Dataset entries:

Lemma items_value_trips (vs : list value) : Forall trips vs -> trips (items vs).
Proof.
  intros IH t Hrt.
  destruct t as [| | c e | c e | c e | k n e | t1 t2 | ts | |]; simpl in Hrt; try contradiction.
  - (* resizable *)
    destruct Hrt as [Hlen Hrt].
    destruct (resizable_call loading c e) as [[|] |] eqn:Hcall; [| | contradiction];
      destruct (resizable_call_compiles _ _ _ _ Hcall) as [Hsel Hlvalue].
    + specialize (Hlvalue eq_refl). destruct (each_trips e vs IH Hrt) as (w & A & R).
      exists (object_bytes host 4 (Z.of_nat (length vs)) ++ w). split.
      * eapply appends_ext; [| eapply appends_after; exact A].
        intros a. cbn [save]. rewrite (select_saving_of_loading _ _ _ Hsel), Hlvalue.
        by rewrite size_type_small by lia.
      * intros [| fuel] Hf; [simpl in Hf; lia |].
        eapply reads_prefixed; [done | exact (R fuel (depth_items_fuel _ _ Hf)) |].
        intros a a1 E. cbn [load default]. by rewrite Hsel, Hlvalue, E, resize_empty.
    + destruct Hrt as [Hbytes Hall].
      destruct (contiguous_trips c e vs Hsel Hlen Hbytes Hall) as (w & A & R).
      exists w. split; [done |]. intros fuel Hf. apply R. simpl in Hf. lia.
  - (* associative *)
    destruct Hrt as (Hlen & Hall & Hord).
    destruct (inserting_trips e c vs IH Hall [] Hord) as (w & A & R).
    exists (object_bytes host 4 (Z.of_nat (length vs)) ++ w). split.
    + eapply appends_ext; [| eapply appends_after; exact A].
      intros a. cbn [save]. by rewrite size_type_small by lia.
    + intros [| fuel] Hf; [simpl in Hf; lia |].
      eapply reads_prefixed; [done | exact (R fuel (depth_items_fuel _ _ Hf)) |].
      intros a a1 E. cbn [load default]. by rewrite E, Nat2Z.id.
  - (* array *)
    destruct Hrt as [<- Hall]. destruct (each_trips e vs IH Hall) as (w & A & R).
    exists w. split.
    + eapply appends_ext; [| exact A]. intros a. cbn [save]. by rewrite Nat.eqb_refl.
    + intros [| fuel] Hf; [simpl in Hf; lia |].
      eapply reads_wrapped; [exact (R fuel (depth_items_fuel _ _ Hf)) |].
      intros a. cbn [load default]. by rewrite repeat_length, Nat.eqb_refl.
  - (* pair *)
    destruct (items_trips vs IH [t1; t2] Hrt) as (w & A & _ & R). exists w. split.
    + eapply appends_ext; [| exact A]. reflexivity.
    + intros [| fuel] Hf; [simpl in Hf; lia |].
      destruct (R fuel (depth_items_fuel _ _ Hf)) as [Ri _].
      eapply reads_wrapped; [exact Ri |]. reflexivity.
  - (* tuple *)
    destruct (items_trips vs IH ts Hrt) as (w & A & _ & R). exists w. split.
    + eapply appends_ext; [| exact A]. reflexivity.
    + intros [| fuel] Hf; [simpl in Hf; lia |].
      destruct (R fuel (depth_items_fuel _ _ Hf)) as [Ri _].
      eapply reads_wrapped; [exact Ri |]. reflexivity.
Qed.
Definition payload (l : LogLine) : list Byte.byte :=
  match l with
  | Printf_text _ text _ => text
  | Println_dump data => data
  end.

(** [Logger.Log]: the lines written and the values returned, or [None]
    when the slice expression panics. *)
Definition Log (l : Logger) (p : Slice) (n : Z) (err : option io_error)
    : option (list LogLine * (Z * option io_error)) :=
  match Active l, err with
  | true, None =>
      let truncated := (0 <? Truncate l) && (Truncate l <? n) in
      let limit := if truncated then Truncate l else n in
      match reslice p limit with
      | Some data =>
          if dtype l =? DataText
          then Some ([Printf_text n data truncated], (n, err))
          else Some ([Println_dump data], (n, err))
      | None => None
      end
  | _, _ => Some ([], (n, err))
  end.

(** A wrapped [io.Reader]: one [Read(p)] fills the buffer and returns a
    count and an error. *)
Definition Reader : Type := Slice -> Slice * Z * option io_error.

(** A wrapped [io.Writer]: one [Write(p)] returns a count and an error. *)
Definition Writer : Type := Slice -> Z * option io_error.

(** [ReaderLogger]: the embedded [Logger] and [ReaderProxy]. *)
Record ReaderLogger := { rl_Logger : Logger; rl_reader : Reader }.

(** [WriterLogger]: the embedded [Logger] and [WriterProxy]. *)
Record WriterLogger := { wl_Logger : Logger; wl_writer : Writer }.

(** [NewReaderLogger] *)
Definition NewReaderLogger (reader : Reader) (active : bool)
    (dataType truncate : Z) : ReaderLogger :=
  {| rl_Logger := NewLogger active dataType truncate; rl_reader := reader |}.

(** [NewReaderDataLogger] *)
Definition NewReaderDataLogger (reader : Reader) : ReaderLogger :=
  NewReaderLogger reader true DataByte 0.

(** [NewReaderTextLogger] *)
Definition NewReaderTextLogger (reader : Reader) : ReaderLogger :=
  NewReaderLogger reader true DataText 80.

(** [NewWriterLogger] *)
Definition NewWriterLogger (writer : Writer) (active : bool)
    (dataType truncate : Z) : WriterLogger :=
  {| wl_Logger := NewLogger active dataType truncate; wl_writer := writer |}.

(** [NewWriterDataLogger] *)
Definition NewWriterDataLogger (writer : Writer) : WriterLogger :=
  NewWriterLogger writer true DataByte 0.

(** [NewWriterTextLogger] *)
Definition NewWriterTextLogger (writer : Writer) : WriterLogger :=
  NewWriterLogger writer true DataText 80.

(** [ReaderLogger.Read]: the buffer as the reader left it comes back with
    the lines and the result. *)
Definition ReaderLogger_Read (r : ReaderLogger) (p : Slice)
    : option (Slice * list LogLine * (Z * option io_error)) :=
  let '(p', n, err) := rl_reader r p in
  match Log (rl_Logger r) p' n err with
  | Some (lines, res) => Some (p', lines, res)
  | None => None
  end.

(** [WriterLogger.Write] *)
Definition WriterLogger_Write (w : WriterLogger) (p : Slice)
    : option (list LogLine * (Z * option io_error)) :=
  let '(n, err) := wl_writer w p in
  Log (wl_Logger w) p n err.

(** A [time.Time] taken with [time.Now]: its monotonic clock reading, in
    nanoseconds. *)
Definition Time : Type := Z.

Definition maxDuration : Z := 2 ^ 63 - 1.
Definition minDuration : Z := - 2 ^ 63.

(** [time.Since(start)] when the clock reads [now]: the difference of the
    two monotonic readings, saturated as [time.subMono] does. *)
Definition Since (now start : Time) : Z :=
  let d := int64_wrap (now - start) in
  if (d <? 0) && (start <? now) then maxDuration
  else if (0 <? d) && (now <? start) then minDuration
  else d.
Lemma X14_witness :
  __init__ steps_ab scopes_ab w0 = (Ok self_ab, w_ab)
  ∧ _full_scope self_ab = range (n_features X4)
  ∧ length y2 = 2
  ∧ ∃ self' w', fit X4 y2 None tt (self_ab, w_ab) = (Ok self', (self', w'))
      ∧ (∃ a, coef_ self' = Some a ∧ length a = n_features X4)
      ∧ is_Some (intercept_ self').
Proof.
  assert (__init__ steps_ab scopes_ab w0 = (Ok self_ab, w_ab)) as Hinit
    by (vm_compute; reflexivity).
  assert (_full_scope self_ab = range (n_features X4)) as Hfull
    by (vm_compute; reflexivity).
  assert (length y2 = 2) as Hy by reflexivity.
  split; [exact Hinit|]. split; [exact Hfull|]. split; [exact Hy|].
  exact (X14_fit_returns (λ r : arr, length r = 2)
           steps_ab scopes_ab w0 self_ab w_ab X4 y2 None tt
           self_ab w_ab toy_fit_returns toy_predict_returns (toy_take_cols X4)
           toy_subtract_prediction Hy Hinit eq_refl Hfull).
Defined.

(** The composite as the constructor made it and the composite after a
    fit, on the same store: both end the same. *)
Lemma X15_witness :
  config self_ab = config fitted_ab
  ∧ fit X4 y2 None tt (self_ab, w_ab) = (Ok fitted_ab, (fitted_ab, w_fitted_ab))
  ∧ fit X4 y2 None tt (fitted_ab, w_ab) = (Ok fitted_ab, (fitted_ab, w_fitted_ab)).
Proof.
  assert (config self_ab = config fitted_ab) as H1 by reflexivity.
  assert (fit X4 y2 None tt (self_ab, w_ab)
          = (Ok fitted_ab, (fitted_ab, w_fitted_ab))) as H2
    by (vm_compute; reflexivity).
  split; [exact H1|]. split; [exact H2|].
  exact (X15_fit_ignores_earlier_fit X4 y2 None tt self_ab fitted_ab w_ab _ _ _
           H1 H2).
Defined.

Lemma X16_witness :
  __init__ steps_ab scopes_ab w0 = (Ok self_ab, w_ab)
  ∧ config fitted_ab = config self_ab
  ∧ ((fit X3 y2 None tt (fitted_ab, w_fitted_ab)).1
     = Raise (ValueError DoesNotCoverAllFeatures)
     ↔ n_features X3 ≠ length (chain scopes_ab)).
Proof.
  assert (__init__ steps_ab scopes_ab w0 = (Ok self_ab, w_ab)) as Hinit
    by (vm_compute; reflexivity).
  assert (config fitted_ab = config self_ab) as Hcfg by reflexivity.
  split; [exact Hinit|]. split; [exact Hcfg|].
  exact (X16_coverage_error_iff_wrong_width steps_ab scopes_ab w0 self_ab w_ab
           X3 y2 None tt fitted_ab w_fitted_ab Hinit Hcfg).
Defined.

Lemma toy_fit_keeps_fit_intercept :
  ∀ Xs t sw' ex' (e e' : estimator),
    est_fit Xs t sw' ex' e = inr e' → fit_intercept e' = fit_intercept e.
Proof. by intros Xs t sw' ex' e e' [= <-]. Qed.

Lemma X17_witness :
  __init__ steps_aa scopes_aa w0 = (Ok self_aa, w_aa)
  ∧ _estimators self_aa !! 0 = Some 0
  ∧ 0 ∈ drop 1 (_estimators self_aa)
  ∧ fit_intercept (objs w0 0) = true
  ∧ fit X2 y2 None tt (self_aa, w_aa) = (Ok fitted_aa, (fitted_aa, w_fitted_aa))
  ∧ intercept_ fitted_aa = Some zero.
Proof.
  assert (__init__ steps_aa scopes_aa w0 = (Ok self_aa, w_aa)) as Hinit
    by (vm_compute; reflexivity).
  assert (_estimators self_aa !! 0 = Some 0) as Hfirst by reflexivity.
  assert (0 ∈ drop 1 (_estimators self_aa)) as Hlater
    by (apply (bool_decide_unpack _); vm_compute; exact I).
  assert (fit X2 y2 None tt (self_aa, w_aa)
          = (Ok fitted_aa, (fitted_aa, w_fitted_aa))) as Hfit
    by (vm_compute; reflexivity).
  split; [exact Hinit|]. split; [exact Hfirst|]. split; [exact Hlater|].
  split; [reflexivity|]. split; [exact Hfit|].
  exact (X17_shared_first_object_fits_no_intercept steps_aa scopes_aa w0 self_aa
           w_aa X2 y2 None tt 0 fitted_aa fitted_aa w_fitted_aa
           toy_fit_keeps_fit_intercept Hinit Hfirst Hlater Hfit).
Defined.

(Goal of the exercise)
Once you reach the line with "destruct (resizable_call_compiles _" in the data above, copy it and every line after it exactly, up to and including the line with "eapply reads_wrapped; [exact (R".

(Solution for this task)
      destruct (resizable_call_compiles _ _ _ _ Hcall) as [Hsel Hlvalue].
    + specialize (Hlvalue eq_refl). destruct (each_trips e vs IH Hrt) as (w & A & R).
      exists (object_bytes host 4 (Z.of_nat (length vs)) ++ w). split.
      * eapply appends_ext; [| eapply appends_after; exact A].
        intros a. cbn [save]. rewrite (select_saving_of_loading _ _ _ Hsel), Hlvalue.
        by rewrite size_type_small by lia.
      * intros [| fuel] Hf; [simpl in Hf; lia |].
        eapply reads_prefixed; [done | exact (R fuel (depth_items_fuel _ _ Hf)) |].
        intros a a1 E. cbn [load default]. by rewrite Hsel, Hlvalue, E, resize_empty.
    + destruct Hrt as [Hbytes Hall].
      destruct (contiguous_trips c e vs Hsel Hlen Hbytes Hall) as (w & A & R).
      exists w. split; [done |]. intros fuel Hf. apply R. simpl in Hf. lia.
  - (* associative *)
    destruct Hrt as (Hlen & Hall & Hord).
    destruct (inserting_trips e c vs IH Hall [] Hord) as (w & A & R).
    exists (object_bytes host 4 (Z.of_nat (length vs)) ++ w). split.
    + eapply appends_ext; [| eapply appends_after; exact A].
      intros a. cbn [save]. by rewrite size_type_small by lia.
    + intros [| fuel] Hf; [simpl in Hf; lia |].
      eapply reads_prefixed; [done | exact (R fuel (depth_items_fuel _ _ Hf)) |].
      intros a a1 E. cbn [load default]. by rewrite E, Nat2Z.id.
  - (* array *)
    destruct Hrt as [<- Hall]. destruct (each_trips e vs IH Hall) as (w & A & R).
    exists w. split.
    + eapply appends_ext; [| exact A]. intros a. cbn [save]. by rewrite Nat.eqb_refl.
    + intros [| fuel] Hf; [simpl in Hf; lia |].
      eapply reads_wrapped; [exact (R fuel (depth_items_fuel _ _ Hf)) |].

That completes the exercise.